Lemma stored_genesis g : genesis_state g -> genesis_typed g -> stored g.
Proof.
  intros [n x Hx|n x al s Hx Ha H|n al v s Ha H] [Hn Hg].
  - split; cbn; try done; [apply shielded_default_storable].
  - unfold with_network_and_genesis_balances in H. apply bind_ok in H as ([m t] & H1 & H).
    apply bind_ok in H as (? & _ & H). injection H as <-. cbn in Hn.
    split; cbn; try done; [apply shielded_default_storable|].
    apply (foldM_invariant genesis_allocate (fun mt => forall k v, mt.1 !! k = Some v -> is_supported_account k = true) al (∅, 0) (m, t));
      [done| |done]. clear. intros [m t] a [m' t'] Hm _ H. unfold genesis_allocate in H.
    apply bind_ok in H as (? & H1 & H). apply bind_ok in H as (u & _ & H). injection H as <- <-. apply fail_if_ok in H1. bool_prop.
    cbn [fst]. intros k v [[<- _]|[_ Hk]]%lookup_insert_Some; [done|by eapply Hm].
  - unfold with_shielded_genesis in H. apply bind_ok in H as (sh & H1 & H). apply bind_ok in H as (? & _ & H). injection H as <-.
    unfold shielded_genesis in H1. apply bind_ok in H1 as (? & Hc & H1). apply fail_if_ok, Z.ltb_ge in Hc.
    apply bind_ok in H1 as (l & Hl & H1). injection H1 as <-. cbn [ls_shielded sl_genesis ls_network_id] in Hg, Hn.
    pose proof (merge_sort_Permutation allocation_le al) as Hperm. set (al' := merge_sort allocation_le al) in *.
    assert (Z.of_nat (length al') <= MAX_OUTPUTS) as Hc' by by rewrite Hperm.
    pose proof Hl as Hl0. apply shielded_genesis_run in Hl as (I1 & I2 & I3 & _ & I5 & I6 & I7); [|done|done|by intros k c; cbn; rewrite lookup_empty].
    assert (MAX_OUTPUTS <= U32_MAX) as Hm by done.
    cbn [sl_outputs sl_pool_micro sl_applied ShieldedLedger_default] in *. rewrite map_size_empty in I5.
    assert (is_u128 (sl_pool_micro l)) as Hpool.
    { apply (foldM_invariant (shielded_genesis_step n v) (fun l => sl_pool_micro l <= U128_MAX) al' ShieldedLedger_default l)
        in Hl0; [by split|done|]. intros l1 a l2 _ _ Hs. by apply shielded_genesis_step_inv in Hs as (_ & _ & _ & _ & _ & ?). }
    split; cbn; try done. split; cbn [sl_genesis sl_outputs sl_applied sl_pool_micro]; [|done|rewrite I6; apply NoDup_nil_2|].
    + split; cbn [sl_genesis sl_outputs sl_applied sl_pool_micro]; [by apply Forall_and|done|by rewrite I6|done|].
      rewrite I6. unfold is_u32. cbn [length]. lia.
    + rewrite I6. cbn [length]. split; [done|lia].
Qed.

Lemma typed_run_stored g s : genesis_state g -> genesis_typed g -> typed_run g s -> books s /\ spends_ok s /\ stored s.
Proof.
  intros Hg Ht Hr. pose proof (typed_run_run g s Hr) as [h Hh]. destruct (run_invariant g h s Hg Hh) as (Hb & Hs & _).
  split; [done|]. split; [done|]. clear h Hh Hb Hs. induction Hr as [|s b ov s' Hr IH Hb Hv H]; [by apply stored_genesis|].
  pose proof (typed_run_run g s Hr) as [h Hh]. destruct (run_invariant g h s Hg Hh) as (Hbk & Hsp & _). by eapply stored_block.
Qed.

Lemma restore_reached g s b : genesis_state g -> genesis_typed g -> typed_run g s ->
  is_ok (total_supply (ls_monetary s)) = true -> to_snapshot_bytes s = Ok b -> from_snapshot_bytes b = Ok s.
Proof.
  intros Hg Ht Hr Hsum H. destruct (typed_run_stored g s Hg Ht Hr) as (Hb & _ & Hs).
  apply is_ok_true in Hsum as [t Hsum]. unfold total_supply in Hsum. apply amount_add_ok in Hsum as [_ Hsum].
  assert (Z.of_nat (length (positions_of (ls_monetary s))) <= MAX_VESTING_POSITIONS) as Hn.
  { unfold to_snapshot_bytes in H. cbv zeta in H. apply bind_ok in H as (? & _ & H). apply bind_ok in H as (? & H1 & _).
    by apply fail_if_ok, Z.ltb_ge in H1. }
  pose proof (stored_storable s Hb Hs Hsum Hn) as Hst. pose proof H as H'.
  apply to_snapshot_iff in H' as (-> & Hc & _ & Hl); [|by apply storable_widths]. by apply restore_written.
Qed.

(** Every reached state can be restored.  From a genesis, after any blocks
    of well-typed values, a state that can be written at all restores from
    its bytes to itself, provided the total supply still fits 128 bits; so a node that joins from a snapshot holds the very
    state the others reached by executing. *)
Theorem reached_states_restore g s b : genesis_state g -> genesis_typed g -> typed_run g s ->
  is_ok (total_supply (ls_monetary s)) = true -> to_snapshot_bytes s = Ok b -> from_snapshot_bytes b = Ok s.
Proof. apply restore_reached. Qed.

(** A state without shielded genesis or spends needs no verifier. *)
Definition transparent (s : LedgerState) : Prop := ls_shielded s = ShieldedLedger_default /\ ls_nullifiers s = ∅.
----------------------------------------
• _TO DO_
Starting with the first record, copy everything through the final one exactly.

• _SOLVED PROBLEM_
Lemma stored_genesis g : genesis_state g -> genesis_typed g -> stored g.
Proof.
  intros [n x Hx|n x al s Hx Ha H|n al v s Ha H] [Hn Hg].
  - split; cbn; try done; [apply shielded_default_storable].
  - unfold with_network_and_genesis_balances in H. apply bind_ok in H as ([m t] & H1 & H).
    apply bind_ok in H as (? & _ & H). injection H as <-. cbn in Hn.
    split; cbn; try done; [apply shielded_default_storable|].
    apply (foldM_invariant genesis_allocate (fun mt => forall k v, mt.1 !! k = Some v -> is_supported_account k = true) al (∅, 0) (m, t));
      [done| |done]. clear. intros [m t] a [m' t'] Hm _ H. unfold genesis_allocate in H.
    apply bind_ok in H as (? & H1 & H). apply bind_ok in H as (u & _ & H). injection H as <- <-. apply fail_if_ok in H1. bool_prop.
    cbn [fst]. intros k v [[<- _]|[_ Hk]]%lookup_insert_Some; [done|by eapply Hm].
  - unfold with_shielded_genesis in H. apply bind_ok in H as (sh & H1 & H). apply bind_ok in H as (? & _ & H). injection H as <-.
    unfold shielded_genesis in H1. apply bind_ok in H1 as (? & Hc & H1). apply fail_if_ok, Z.ltb_ge in Hc.
    apply bind_ok in H1 as (l & Hl & H1). injection H1 as <-. cbn [ls_shielded sl_genesis ls_network_id] in Hg, Hn.
    pose proof (merge_sort_Permutation allocation_le al) as Hperm. set (al' := merge_sort allocation_le al) in *.
    assert (Z.of_nat (length al') <= MAX_OUTPUTS) as Hc' by by rewrite Hperm.
    pose proof Hl as Hl0. apply shielded_genesis_run in Hl as (I1 & I2 & I3 & _ & I5 & I6 & I7); [|done|done|by intros k c; cbn; rewrite lookup_empty].
    assert (MAX_OUTPUTS <= U32_MAX) as Hm by done.
    cbn [sl_outputs sl_pool_micro sl_applied ShieldedLedger_default] in *. rewrite map_size_empty in I5.
    assert (is_u128 (sl_pool_micro l)) as Hpool.
    { apply (foldM_invariant (shielded_genesis_step n v) (fun l => sl_pool_micro l <= U128_MAX) al' ShieldedLedger_default l)
        in Hl0; [by split|done|]. intros l1 a l2 _ _ Hs. by apply shielded_genesis_step_inv in Hs as (_ & _ & _ & _ & _ & ?). }
    split; cbn; try done. split; cbn [sl_genesis sl_outputs sl_applied sl_pool_micro]; [|done|rewrite I6; apply NoDup_nil_2|].
    + split; cbn [sl_genesis sl_outputs sl_applied sl_pool_micro]; [by apply Forall_and|done|by rewrite I6|done|].
      rewrite I6. unfold is_u32. cbn [length]. lia.
    + rewrite I6. cbn [length]. split; [done|lia].
Qed.

Lemma typed_run_stored g s : genesis_state g -> genesis_typed g -> typed_run g s -> books s /\ spends_ok s /\ stored s.
Proof.
  intros Hg Ht Hr. pose proof (typed_run_run g s Hr) as [h Hh]. destruct (run_invariant g h s Hg Hh) as (Hb & Hs & _).
  split; [done|]. split; [done|]. clear h Hh Hb Hs. induction Hr as [|s b ov s' Hr IH Hb Hv H]; [by apply stored_genesis|].
  pose proof (typed_run_run g s Hr) as [h Hh]. destruct (run_invariant g h s Hg Hh) as (Hbk & Hsp & _). by eapply stored_block.
Qed.

Lemma restore_reached g s b : genesis_state g -> genesis_typed g -> typed_run g s ->
  is_ok (total_supply (ls_monetary s)) = true -> to_snapshot_bytes s = Ok b -> from_snapshot_bytes b = Ok s.
Proof.
  intros Hg Ht Hr Hsum H. destruct (typed_run_stored g s Hg Ht Hr) as (Hb & _ & Hs).
  apply is_ok_true in Hsum as [t Hsum]. unfold total_supply in Hsum. apply amount_add_ok in Hsum as [_ Hsum].
  assert (Z.of_nat (length (positions_of (ls_monetary s))) <= MAX_VESTING_POSITIONS) as Hn.
  { unfold to_snapshot_bytes in H. cbv zeta in H. apply bind_ok in H as (? & _ & H). apply bind_ok in H as (? & H1 & _).
    by apply fail_if_ok, Z.ltb_ge in H1. }
  pose proof (stored_storable s Hb Hs Hsum Hn) as Hst. pose proof H as H'.
  apply to_snapshot_iff in H' as (-> & Hc & _ & Hl); [|by apply storable_widths]. by apply restore_written.
Qed.

(** Every reached state can be restored.  From a genesis, after any blocks
    of well-typed values, a state that can be written at all restores from
    its bytes to itself, provided the total supply still fits 128 bits; so a node that joins from a snapshot holds the very
    state the others reached by executing. *)
Theorem reached_states_restore g s b : genesis_state g -> genesis_typed g -> typed_run g s ->
  is_ok (total_supply (ls_monetary s)) = true -> to_snapshot_bytes s = Ok b -> from_snapshot_bytes b = Ok s.
Proof. apply restore_reached. Qed.

(** A state without shielded genesis or spends needs no verifier. *)
Definition transparent (s : LedgerState) : Prop := ls_shielded s = ShieldedLedger_default /\ ls_nullifiers s = ∅.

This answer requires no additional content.